Why not donate or “adopt” a panda at the WWF or Pandas International? Both sites raise money for Giant Panda conservation. You can also help raise awareness regarding this endangered species. The following ideas are from Pandas International:
- Spread the word: share your passion to save the pandas. Free postcards are available from Panda International
- Sponsor or adopt a Giant Panda
- Sign up for monthly donations to Pandas International, or another organization
- Consider a project, speech or sponsorship through your classroom, if you are a student
- At your next celebration (birthday, holidays, etc.), ask guests to make a donation to help the pandas, rather than bring a gift
- Purchase specially-marked panda items for gifts – a portion of the proceeds helps the panda bears
- Clean out your attic or basement and hold a garage sale with proceeds going to help the pandas.
- Start an environmental club to help the pandas at your school or office.
- Host a fundraising event- lemonade stand, bake sale, sponsor a bike race
- Join the Pennies 4 Pandas Project.
- Trick or Treat for pandas, asking for Pennies 4 Pandas instead of candy
Consider these facts about panda bears:
- It is difficult to breed pandas because they have a very small fertility window (5 days) and are picky about their mates.

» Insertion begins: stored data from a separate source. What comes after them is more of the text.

(** What the end of main leaves: no session in use, nothing allocated by the pool or the
    limiter, the report printed, every descriptor closed. *)
Record ended (p p' : program) : Prop := {
  en_pool : g_thread_pool p' = None /\ job_nodes p' = ∅;
  en_sessions : no_session (server p');
  en_freed : entries (rl (server p')) = None /\ metrics_lock (server p') = false;
  en_trace : trace (server p') = trace (server p) ++
    [Close (epoll_fd p); Print (metrics_print_detailed_report (local_time p) (now (server p)) (global_metrics (server p)))] ++
    (Close <$> Shutdown.to_close (udp_sock p) (tun_fd p));
  en_state : Shutdown.state (g_shutdown p') = Shutdown.SHUTDOWN_COMPLETE /\ phase p' = Finished;
}.

(** The end of main as far as the clean-up. *)
Definition torn_down (p : program) : world :=
  server p <| trace ::= (fun t => t ++ [Close (epoll_fd p);
                Print (metrics_print_detailed_report (local_time p) (now (server p)) (global_metrics (server p)))]) |>
           <| metrics_lock := false |> <| rl ::= rate_limiter_destroy |>.

Lemma finish_tears_down p pool qs :
  metrics_lock (server p) = true -> pool_ok p pool qs ->
  finish p = (r ← in_server (Shutdown.graceful_shutdown_cleanup (udp_sock p) (tun_fd p) (g_shutdown p));
              _ ← in_server (run_all (fun fd => emit (Close fd)) r.1);
              modify (fun p => p <| g_shutdown := r.2 |> <| phase := Finished |>))
             (p <| job_nodes := ∅ |> <| g_thread_pool := None |> <| server := torn_down p |>).
Proof.
  intros Hl [Hsome [lss Hrep] _ _ _]. unfold finish, mbind, ST_bind, State.state, lift, modify. rewrite Hsome, (destroy_rep _ _ _ _ Hrep).
  unfold in_server at 1, emit, modify. cbn [server set]. unfold in_server at 1, print_report, lock_metrics, mbind, ST_bind.
  cbn [server set metrics_lock]. rewrite Hl. unfold State.state, emit, modify, in_server at 1 2, metrics_destroy, modify.
  cbn [server set trace now global_metrics]. unfold torn_down. by rewrite <- app_assoc.
Qed.

(** It completes when no session is in use; otherwise it closes one, which locks the
    metrics' mutex that has just been destroyed. *)
Lemma finish_runs p pool qs :
  world_ok (server p) -> pool_ok p pool qs -> no_session (server p) -> runs finish p (fun _ p' => program_ok p' /\ ended p p').
Proof.
  intros Hw Hq Hno. unfold runs. rewrite (finish_tears_down p pool qs (ok_lock _ Hw) Hq). set (p1 := p <| job_nodes := _ |> <| g_thread_pool := _ |> <| server := _ |>).
  match goal with |- exists a w', ?m p1 = _ /\ _ => change (runs m p1 (fun _ p' => program_ok p' /\ ended p p')) end.
  pstep. apply runs_in_server. eexists _, _. split; [by apply (Shutdown.cleanup_idle (udp_sock p) (tun_fd p) (g_shutdown p) (torn_down p))|]. cbv beta. cbn [fst snd]. pstep.
  eapply runs_conseq; [apply emit_all_runs|]. cbv beta. intros _ p' ->. pstep. split.
  - by constructor.
  - constructor; try done. cbn. by rewrite <- !app_assoc.
Qed.

Lemma finish_undefined p pool qs :
  world_ok (server p) -> pool_ok p pool qs -> ~ no_session (server p) -> finish p = Err DestroyedMutex.
Proof.
  intros Hw Hq Hact. rewrite (finish_tears_down p pool qs (ok_lock _ Hw) Hq).
  assert (E : Shutdown.graceful_shutdown_cleanup (udp_sock p) (tun_fd p) (g_shutdown p) (torn_down p) = Err DestroyedMutex)
    by (apply Shutdown.cleanup_destroyed; [apply (ok_len _ Hw)|done|done]).
  unfold mbind, ST_bind, in_server at 1. cbn [server set]. by rewrite E.
Qed.

(** A step of main. *)
Lemma main_step_runs waited p :
  program_ok p -> whole_wait waited -> (phase p = Joining -> all_left p = true -> no_session (server p)) ->
  runs (main_step waited) p (fun _ p' => program_ok p').
Proof.
  intros Hp Hwh Hend. unfold main_step. pstep. pstep. destruct (phase p) as [|start n| |] eqn:Hph.
  - assert (Ha : accepting Looping p) by (rewrite <- Hph; apply ok_accepting; [by rewrite Hph..|done]).
    destruct (Shutdown.graceful_shutdown_should_continue _); [|by eapply leave_loop_runs]. pstep.
    eapply runs_conseq; [by eapply loop_turn_runs|]. cbv beta. intros f p' Hp'. destruct f; [|by eapply leave_loop_runs].
    pstep. by eapply accepting_ok; [| |exact Hp'].
  - assert (Ha : accepting (Draining start n) p) by (rewrite <- Hph; apply ok_accepting; [by rewrite Hph..|done]).
    assert (Hstop : runs stop_pool p (fun _ p' => program_ok p')).
    { eapply runs_conseq; [by eapply stop_pool_runs|]. by intros _ p' [? _]. }
    destruct (0 <? n); [|done]. destruct (Shutdown.graceful_shutdown_timeout_exceeded _ _) as [ex g]. pstep. pstep.
    apply (shutdown_ok _ _ g) in Ha. destruct ex; [|by eapply drain_turn_runs].
    eapply runs_conseq; [by eapply stop_pool_runs|]. by intros _ p' [? _].
  - destruct (all_left p) eqn:Hal; [|by pstep]. pose proof (po_pool p Hp) as Hpool. rewrite Hph, bool_decide_false in Hpool by done.
    destruct Hpool as (pool & qs & Hq & _). assert (Hw : world_ok (server p)) by (apply Hp; by rewrite Hph).
    eapply runs_conseq; [eapply finish_runs; [exact Hw|exact Hq|by apply Hend]|]. by intros _ p' [? _].
  - by pstep.
Qed.

(** ** Workers *)

(** The job worker [k] takes next. *)
Definition next_job (p : program) (k : nat) : option job_t :=
  match g_thread_pool p with
  | None => None
  | Some pool =>
      match worker_take (job_nodes p) pool k with Ok (Run job, _, _) => Some job | _ => None end
  end.

(** The pending jobs of each worker. *)
Definition pending (p : program) (qs : list (list job_t)) : Prop :=
  exists pool lss, g_thread_pool p = Some pool /\ pool_rep (job_nodes p) pool qs lss.

(** What a worker's step does to its queue: it takes the oldest job and runs it, waits
    for one, or returns. *)
Lemma worker_runs k e e' p pool qs :
  world_ok (server p) -> shards_small (server p) -> pool_ok p pool qs -> (k < length qs)%nat ->
  (forall job, next_job p k = Some job -> honest_job (server p) job) ->
  runs (worker_step k e e') p (fun _ p' => world_ok (server p') /\ phase p' = phase p /\
    g_shutdown p' = g_shutdown p /\ epoll_fd p' = epoll_fd p /\ udp_sock p' = udp_sock p /\ tun_fd p' = tun_fd p /\
    exists pool' qs', pool_ok p' pool' qs' /\ same_pool pool pool' /\
      match qs !! k with
      | Some (x :: xs) => next_job p k = Some x /\ qs' = <[k := xs]> qs /\ exited p' = exited p
      | _ => next_job p k = None /\ qs' = qs /\ exited p' = if shutdown pool && negb (bool_decide (k ∈ exited p)) then k :: exited p else exited p
      end).
Proof.
  intros Hw Hsm [Hsome [lss Hrep] Hn Hjobs Hex] Hk Hh. unfold worker_step. pstep. pstep.
  destruct (take_ok (job_nodes p) pool qs lss k Hrep) as (xs & r & h' & pool' & Hx & E & Hsame & Hres).
  { by rewrite <- (pr_qs _ _ _ _ Hrep). }
  assert (Hnext : next_job p k = hd_error xs).
  { unfold next_job. rewrite Hsome, E. destruct xs; destruct Hres as [-> _]; [by destruct (shutdown pool)|done]. }
  case_bool_decide as Hin.
  { destruct (Hex k Hin) as [Hsd Hnil]. pstep. do 5 (split; [done|]). split; [done|]. exists pool, qs. split; [by constructor; eauto|].
    split; [done|]. rewrite Hnil, andb_false_r. rewrite Hnext. simplify_eq. done. }
  rewrite Hsome. rewrite Hnext in Hh |- *. pstep. plift E. rewrite Hx. destruct xs as [|x xs].
  - destruct Hres as (-> & -> & ->). pstep. pstep. rewrite andb_true_r. destruct (shutdown pool) eqn:Hsd in |- *; pstep.
    + do 5 (split; [done|]). split; [done|]. exists pool, qs. split; [|done]. constructor; cbn; [done|by exists lss|done|done|].
      intros j [->|Hj]%elem_of_cons; [done|by apply Hex].
    + do 5 (split; [done|]). split; [done|]. exists pool, qs. split; [|done]. constructor; cbn; [done|by exists lss|done|done|done].
  - destruct Hres as (-> & lss' & Hrep'). pstep. pstep.
    pose proof (proj1 (Forall_lookup _ _) Hjobs _ _ Hx) as [Hjx Hjxs]%Forall_cons. destruct Hsame as [Hnt Hsd].
    assert (Hpool : forall w, pool_ok (p <| job_nodes := h' |> <| g_thread_pool := Some pool' |> <| server := w |>) pool' (<[k := xs]> qs)).
    { intros w. constructor; cbn; [done|by exists lss'|lia|by apply Forall_insert|]. intros j Hj. destruct (Hex j Hj) as [Hs Hjn].
      split; [congruence|]. rewrite list_lookup_insert_ne; [done|]. by intros <-. }
    assert (Hrun : runs (in_server (run_job e e' x)) (p <| job_nodes := h' |> <| g_thread_pool := Some pool' |>) (fun _ p' =>
      exists w, world_ok w /\ p' = p <| job_nodes := h' |> <| g_thread_pool := Some pool' |> <| server := w |>)).
    { pstep. eapply runs_conseq; [apply run_job_runs; [exact Hw|exact Hsm|exact Hjx|by apply Hh]|]. cbv beta. intros _ w' Hw'. by exists w'. }
    destruct x; [| |done]; (eapply runs_conseq; [exact Hrun|]); cbv beta; intros _ p' (w & Hw' & ->); do 5 (split; [done|]);
      (split; [done|]); exists pool', (<[k := xs]> qs); (split; [apply Hpool|]); done.
Qed.

(** ** The pipeline of a datagram *)

(** The worker a datagram goes to: that of its session id's first byte, and worker 0
    for handshakes and for what is dropped. *)
Definition worker_for (pool : thread_pool_t) (tmp : list byte) : nat :=
  match dispatch tmp with Ok (Some key) => shard_of pool key | _ => 0%nat end.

- Chinese breeding programs for the Giant Panda use human fertility treatments.
- There are only about 1,600 Giant Pandas left in the wild.
- In addition, 200 Giant Pandas live in captivity.
- Tiny panda bear cubs are a mere 4-6 ounces at birth.
- Giant Pandas have a life span of about 25-30 years in captivity.
- Pandas are now a critically endangered species as a result of habitat loss, and fragmentation of bamboo forest “pockets” which makes it difficult for pandas to meet and reproduce.
- Humans are responsible for the decline in Giant Panda populations, from forest clearing to poaching to the exploding human population in China
We can address one of the biggest reasons that giant pandas are dying out: loss of habitat. Pandas rely on bamboo for their primary source of nourishment, and the plant is slow-growing. In their native lands of southeast Asia, large swaths of bamboo forests have been cleared as a result of industrialization. This drives the pandas farther away in search of food. Many die of starvation before they can get to the next forest.
Personally, I don’t think that just because something is difficult that it should not be undertaken. After all, the panda is not endangered as a result of natural selection. Its habitat has been diminished and fragmented by our own actions. Its the least we can do to change our ways and help preserve the Giant Panda.
What are you going to do to help save the panda bears?